The number of workouts matters. Better more often and less than rarely, but for a long time. Ideally: 3-4 workouts per week for 50 minutes.

How to lose weight

To lose weight, you need to train in an aerobic zone where your heart rate is up to 70% of your maximum. Anything above trains endurance. You need a heart rate monitor to monitor your aerobic zone.

Calculating your maximum heart rate is easy: in a simplified version, you need to subtract your age from 220. For example, for a 40-year-old person, the maximum heart rate is 180 beats per minute, and the aerobic zone (weight loss zone) is from 108 to 126 beats per minute. If the heart rate is higher, you need to reduce the load, if it is lower, increase it.

Proper nutrition accounts for 70% of success. It is better to give up sweet, fatty, and salty foods.

You need to drink not only during the day but also in small sips during training.

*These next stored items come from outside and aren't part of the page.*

Lemma for_range_pointwise m : ∀ a l,
  a + m ≤ n → length l = n →
  ∃ l', for_range body (seq a m) l = Ok l'
    ∧ length l' = n
    ∧ (∀ i v, a ≤ i < a + m → l !! i = Some v → l' !! i = Some (g i v))
    ∧ (∀ i, ¬ (a ≤ i < a + m) → l' !! i = l !! i).
Proof.
  induction m as [|m IH]; intros a l Ham Hl.
  { exists l. split; [done|]. split; [done|]. split; [intros; lia|done]. }
  destruct (lookup_lt_is_Some_2 l a) as [v Hv]; [lia|].
  destruct (IH (S a) (<[a := g a v]> l)) as (l' & Hrun & Hlen & Hin & Hout).
  { lia. } { by rewrite length_insert. }
  exists l'. split; [|split; [done|split]].
  - cbn [seq for_range]. by rewrite (body_step l a v Hl Hv), bind_Ok.
  - intros i w Hi Hw. destruct (decide (i = a)) as [->|Hne].
    + rewrite Hout by lia. rewrite list_lookup_insert_eq by lia. congruence.
    + apply Hin; [lia|]. by rewrite list_lookup_insert_ne.
  - intros i Hi. rewrite Hout by lia. apply list_lookup_insert_ne. lia.
Qed.

Lemma for_range_imap l :
  length l = n → for_range body (seq 0 n) l = Ok (imap g l).
Proof.
  intros Hl. destruct (for_range_pointwise n 0 l) as (l' & Hrun & Hlen & Hin & _);
    [lia|done|].
  rewrite Hrun. f_equal. apply list_eq. intros i. rewrite list_lookup_imap.
  destruct (l !! i) as [v|] eqn:Hv; simpl.
  - apply Hin; [|done]. apply lookup_lt_Some in Hv. lia.
  - apply lookup_ge_None. apply lookup_ge_None in Hv. lia.
Qed.

End PointwiseLoop.

(** ** Sparse integer embedding *)

Section Sie.

Lemma wrap_index_valid c i :
  valid_index c i → wrap_index c i = Ok (Z.to_nat (i mod Z.of_nat c)).
Proof.
  unfold valid_index, wrap_index. intros Hi.
  destruct (Z.leb_spec 0 i), (Z.ltb_spec i (Z.of_nat c)); simpl; try lia.
  - by rewrite Z.mod_small by lia.
  - destruct (Z.leb_spec (- Z.of_nat c) i), (Z.ltb_spec i 0); simpl; try lia.
    f_equal. f_equal.
    rewrite <- (Z.mod_add i 1 (Z.of_nat c)) by lia.
    rewrite Z.mod_small; lia.
Qed.

Lemma wrap_index_invalid c i :
  ¬ valid_index c i → wrap_index c i = Raise IndexError.
Proof.
  unfold valid_index, wrap_index. intros Hi.
  destruct (Z.leb_spec 0 i), (Z.ltb_spec i (Z.of_nat c)); simpl; try lia;
    destruct (Z.leb_spec (- Z.of_nat c) i), (Z.ltb_spec i 0); simpl; try lia; done.
Qed.

Lemma sie_valid x c :
  Forall (valid_index c) x → sie x c = Ok (one_hot c <$> x).
Proof.
  intros Hx. unfold sie.
  rewrite (for_range_imap _
             (fun k row => match x !! k with
                           | Some i => <[Z.to_nat (i mod Z.of_nat c) := 1%R]> row
                           | None => row
                           end) (length x)).
  - f_equal. apply list_eq. intros k. rewrite list_lookup_imap, list_lookup_fmap.
    destruct (x !! k) as [i|] eqn:Hk; simpl.
    + rewrite lookup_replicate_2 by (by eapply lookup_lt_Some). reflexivity.
    + apply lookup_ge_None in Hk.
      by rewrite (proj1 (lookup_replicate_None _ _ _) Hk).
  - intros l k row Hl Hrow.
    destruct (lookup_lt_is_Some_2 x k) as [i Hi].
    { rewrite <- Hl. by eapply lookup_lt_Some. }
    rewrite (getitem_Some _ _ _ Hi), bind_Ok.
    rewrite wrap_index_valid, bind_Ok
      by (rewrite Forall_lookup in Hx; by eapply Hx).
    by rewrite (getitem_Some _ _ _ Hrow), bind_Ok, Hi.
  - by rewrite length_replicate.
Qed.

Lemma sie_loop_invalid x c m : ∀ a (y : list (list R)),
  a + m ≤ length x → length y = length x →
  (∃ k i, a ≤ k < a + m ∧ x !! k = Some i ∧ ¬ valid_index c i) →
  for_range (fun y k =>
      xk ← getitem x k;
      j ← wrap_index c xk;
      row ← getitem y k;
      Ok (<[k := <[j := 1%R]> row]> y))
    (seq a m) y = Raise IndexError.
Proof.
  induction m as [|m IH]; intros a y Ham Hy (k & i & Hk & Hi & Hbad); [lia|].
  destruct (lookup_lt_is_Some_2 x a) as [xa Hxa]; [lia|].
  destruct (lookup_lt_is_Some_2 y a) as [row Hrow]; [lia|].
  cbn [seq for_range]. rewrite (getitem_Some _ _ _ Hxa), bind_Ok.
  destruct (decide (valid_index c xa)) as [Hv|Hv].
  - rewrite (wrap_index_valid _ _ Hv), bind_Ok.
    rewrite (getitem_Some _ _ _ Hrow), !bind_Ok.
    apply IH; [lia|by rewrite length_insert|].
    exists k, i. split; [|done].
    destruct (decide (k = a)) as [->|]; [|lia]. congruence.
  - by rewrite (wrap_index_invalid _ _ Hv).
Qed.

(** What [sie] returns, by cases on its input. *)
Lemma sie_cases x c :
  sie x c = if decide (Forall (valid_index c) x)
            then Ok (one_hot c <$> x) else Raise IndexError.
Proof.
  destruct (decide (Forall (valid_index c) x)) as [Hx|Hx]; [by apply sie_valid|].
  apply not_Forall_Exists in Hx; [|apply _].
  apply Exists_exists in Hx as (i & Hi & Hbad).
  apply list_elem_of_lookup in Hi as [k Hk].
  unfold sie. apply sie_loop_invalid; [lia|by rewrite length_replicate|].
  exists k, i. split; [|done]. apply lookup_lt_Some in Hk. lia.
Qed.

End Sie.

Section SieProperties.

Lemma one_hot_position c i :
  valid_index c i → Z.to_nat (i mod Z.of_nat c) < c.
Proof.
  unfold valid_index. intros Hi.
  pose proof (Z.mod_pos_bound i (Z.of_nat c) ltac:(lia)). lia.
Qed.

Lemma Rsum_replicate_0 c : Rsum (replicate c 0%R) = 0%R.
Proof. induction c as [|c IH]; simpl; [done|]. rewrite IH. lra. Qed.

Lemma Rsum_insert_one c : ∀ j, j < c → Rsum (<[j := 1%R]> (replicate c 0%R)) = 1%R.
Proof.
  induction c as [|c IH]; intros j Hj; [lia|].
  destruct j as [|j]; simpl.
  - rewrite Rsum_replicate_0. lra.
  - rewrite IH by lia. lra.
Qed.

Lemma lookup_one_hot c i j :
  valid_index c i → j < c →
  one_hot c i !! j
  = Some (if decide (Z.of_nat j = i mod Z.of_nat c)%Z then 1%R else 0%R).
Proof.
  intros Hi Hj. pose proof (one_hot_position c i Hi) as Hp. unfold one_hot.
  pose proof (Z.mod_pos_bound i (Z.of_nat c) ltac:(lia)) as Hm.
  destruct (decide (Z.of_nat j = i mod Z.of_nat c)%Z) as [E|E].
  - replace (Z.to_nat (i mod Z.of_nat c)) with j by lia.
    apply list_lookup_insert_eq. by rewrite length_replicate.
  - rewrite list_lookup_insert_ne by lia. by apply lookup_replicate_2.
Qed.

(** X1. With every label in [[-c, c)], [sie] returns a [len(x)]-by-[c]
    array whose row [k] is 1 in column [x[k]] (counted from the end for a
    negative label) and 0 elsewhere, so every row sums to 1. *)
Theorem sie_one_hot (x : list Z) (c : nat) :
  Forall (valid_index c) x →
  ∃ y, sie x c = Ok y
    ∧ has_shape (length x) c y = true
    ∧ (∀ k i j, x !! k = Some i → j < c →
         cell y k j
         = Some (if decide (Z.of_nat j = i mod Z.of_nat c)%Z then 1%R else 0%R))
    ∧ Forall (fun row => Rsum row = 1%R) y.
Proof.
  intros Hx. exists (one_hot c <$> x). split; [by apply sie_valid|]. split; [|split].
  - apply has_shape_spec. rewrite length_fmap. split; [done|].
    apply Forall_fmap, Forall_forall. intros i _. simpl. unfold one_hot.
    by rewrite length_insert, length_replicate.
  - intros k i j Hk Hj. unfold cell. rewrite list_lookup_fmap, Hk. simpl.
    apply lookup_one_hot; [|done]. rewrite Forall_lookup in Hx. by eapply Hx.
  - apply Forall_fmap. eapply Forall_impl; [exact Hx|].
    intros i Hi. simpl. unfold one_hot. apply Rsum_insert_one.
    by apply one_hot_position.
Qed.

Increase your speed gradually. Focus on breathing and the state of the body: nothing should hurt, tingle, and shoot anywhere. If you feel a tingling sensation in your side, I recommend that you slow down and continue when the discomfort is over. Please note that the air must be inhaled through the nose and exhaled completely through the mouth.
If it is difficult to inhale through your nose, you can start inhaling through your mouth. It’s harder to catch a cold at home than outside, so you can breathe like that.

Stretch at the end of your workout.

I recommend finishing the workout with stretching. Be sure to stretch the front and back of the thigh, calf muscle, neck, arm and shoulder muscles, and spine. Each muscle must be given at least 20 seconds.

Stretching should take 5-7 minutes. It must be done to get beautiful muscle relief, and stretching is also good for joint health.